A new study published in the journal Nature reveals that marine species may be more susceptible to global warming effects — specifically increases in temperatures — than land creatures.

The international group of researchers, including Douglas McCauley from UC Santa Barbara, was interested in figuring out which parts of life on the planet would be most challenged by climate change. They performed a two-way comparison of species on land and species in the ocean to look at their vulnerability to warming temperatures. Specifically, they compared the sensitivity of ectotherms, or cold-blooded organisms, in the two major realms.

“All organisms, whether you’re warm-blooded or cold-blooded, have this range of temperatures that you can tolerate before your body starts to shut down and experience serious physiological stress — a lower bound and an upper bound. And so with warming, we’re mostly concerned about the upper bound because these temperatures are getting hotter and hotter,” McCauley, an associate professor in UCSB’s Department of Ecology, Evolution, and Marine Biology and its Marine Science Institute, said.
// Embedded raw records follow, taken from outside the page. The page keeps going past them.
(* ===== verification/ServerStore.v ===== *)
(** * What a commit stores

    The store holds, besides the values of fields and the sets of index members, two
    derived structures: the reverse index, from an object and an index field to the
    value it is filed under, and the metadata index, from a field to the values that
    have members.  [store_ok] says both are exact.  A commit of an admissible
    transaction is shown to refine its abstract effect, [committed_store]: fields
    overwritten, members added and removed, both derived structures exact again. *)

From stdpp Require Import options.
From S2P Require Import Prelude Schema Messages Persistence ServerState Server ServerConn ServerOps.

Local Open Scope Z_scope.

(** ** Folds of insertions *)

Section insert_all.
Context {K V : Type} `{Countable K}.
Definition insert_all (l : list (K * V)) (m : gmap K V) : gmap K V :=
  foldl (λ m p, <[p.1 := p.2]> m) m l.

Lemma insert_all_app l1 l2 m : insert_all (l1 ++ l2) m = insert_all l2 (insert_all l1 m).
Proof. apply foldl_app. Qed.

Lemma insert_all_not_in l m k : k ∉ l.*1 → insert_all l m !! k = m !! k.
Proof.
  revert m. induction l as [|[k' v'] l IH]; intros m Hk; [done|]. cbn.
  rewrite fmap_cons, not_elem_of_cons in Hk. destruct Hk as [Hne Hk].
  fold (insert_all l (<[k' := v']> m)). rewrite IH by done. by rewrite lookup_insert_ne.
Qed.

Lemma insert_all_in l m k v :
  (k, v) ∈ l → (∀ v', (k, v') ∈ l → v' = v) → insert_all l m !! k = Some v.
Proof.
  revert m. induction l as [|[k' v'] l IH]; intros m Hin Hall; [set_solver|]. cbn.
  fold (insert_all l (<[k' := v']> m)).
  destruct (decide (k ∈ l.*1)) as [Hk|Hk].
  - apply IH; [|intros; apply Hall; set_solver].
    apply list_elem_of_fmap in Hk as ([k2 v2] & Heq & Hk2). cbn in Heq; subst k2.
    rewrite <-(Hall v2); [done|set_solver].
  - rewrite insert_all_not_in by done. apply elem_of_cons in Hin as [[= <- <-]|Hin].
    + by rewrite lookup_insert_eq.
    + exfalso. apply Hk, list_elem_of_fmap. by exists (k, v).
Qed.
End insert_all.

(** the reverse-index entries for the members of index sets *)
Definition reverse_entries (g : IndexId → option bytes) (m : gmap IndexId (gset ObjectId)) :
    list (ObjectFieldId * option bytes) :=
  map_to_list m ≫= λ kv, (λ ident, (OFI ident (ixFieldId kv.1) true, g kv.1)) <$> elements kv.2.

Lemma indexReverseLookupKvs_eq adds removes :
  indexReverseLookupKvs adds removes =
    insert_all (reverse_entries (λ ix, Some (indexValue ix)) adds)
      (insert_all (reverse_entries (λ _, None) removes) ∅).
Proof.
  assert (∀ g (m : gmap IndexId (gset ObjectId)) acc,
    foldl (λ res kv, foldl (λ res ident, <[OFI ident (ixFieldId kv.1) true := g kv.1]> res)
             res (elements kv.2)) acc (map_to_list m) = insert_all (reverse_entries g m) acc) as Hgen.
  { intros g m. unfold reverse_entries. induction (map_to_list m) as [|kv l IH]; intros acc; [done|].
    rewrite bind_cons, insert_all_app, <-IH. cbn [foldl]. f_equal.
    generalize acc. induction (elements kv.2) as [|i ids IHi]; intros acc'; [done|]. cbn. apply IHi. }
  unfold indexReverseLookupKvs. by rewrite <-!Hgen.
Qed.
The main takeaway of the study is that ectotherms in the ocean are more likely to be vulnerable to thermal stress, he stated.

The scientists compiled the upper thermal limits for 406 total ectothermic species — 88 marine and 318 terrestrial — and assessed their position relative to the temperature threshold before they would begin to experience heat shock or heat stroke.

“It turned out that in the ocean, marine animals were sitting much closer to that maximum, much closer to this ceiling where they would overheat and get into a real physiological stressful situation than terrestrial animals were, on average — which means that there is then less buffering for them to get to these overheating points in the ocean,” McCauley said.

In addition, McCauley and his colleagues found that local species extinctions in the ocean occurred at twice the rate than those on land.

“We think that much of those local species extinctions in the ocean is being driven by marine animals that are right up against that ceiling or have crossed that ceiling, so either local species have gone extinct or have to, like a climate refugee, get out of there and go somewhere else,” he said.

Generally, land species are advantaged to cope with global warming because of microhabitat thermal refuges found within the natural variability on land, such as a burrow or shade under a tree, in which they can hide and cool off. In the ocean, ectotherms may face greater stress because of the fewer thermal refuges available there than on land.

If a thermometer were placed in 12 different locations outside with different exposures to light and shade, it would record a range of different ambient air temperatures, McCauley said, whereas almost no variation in temperature would be found underwater if a thermometer were placed in 12 different locations in the ocean.

“It’s like one big water bath. Just like in a swimming pool or in a bath, it’s pretty much the same temperature once the water gets mixed everywhere that you experience throughout,” McCauley said. “If you hide under a hole in the ocean, water is pretty much the same temperature that it is outside because the temperature that you experience in the environment is controlled by the water temperature.”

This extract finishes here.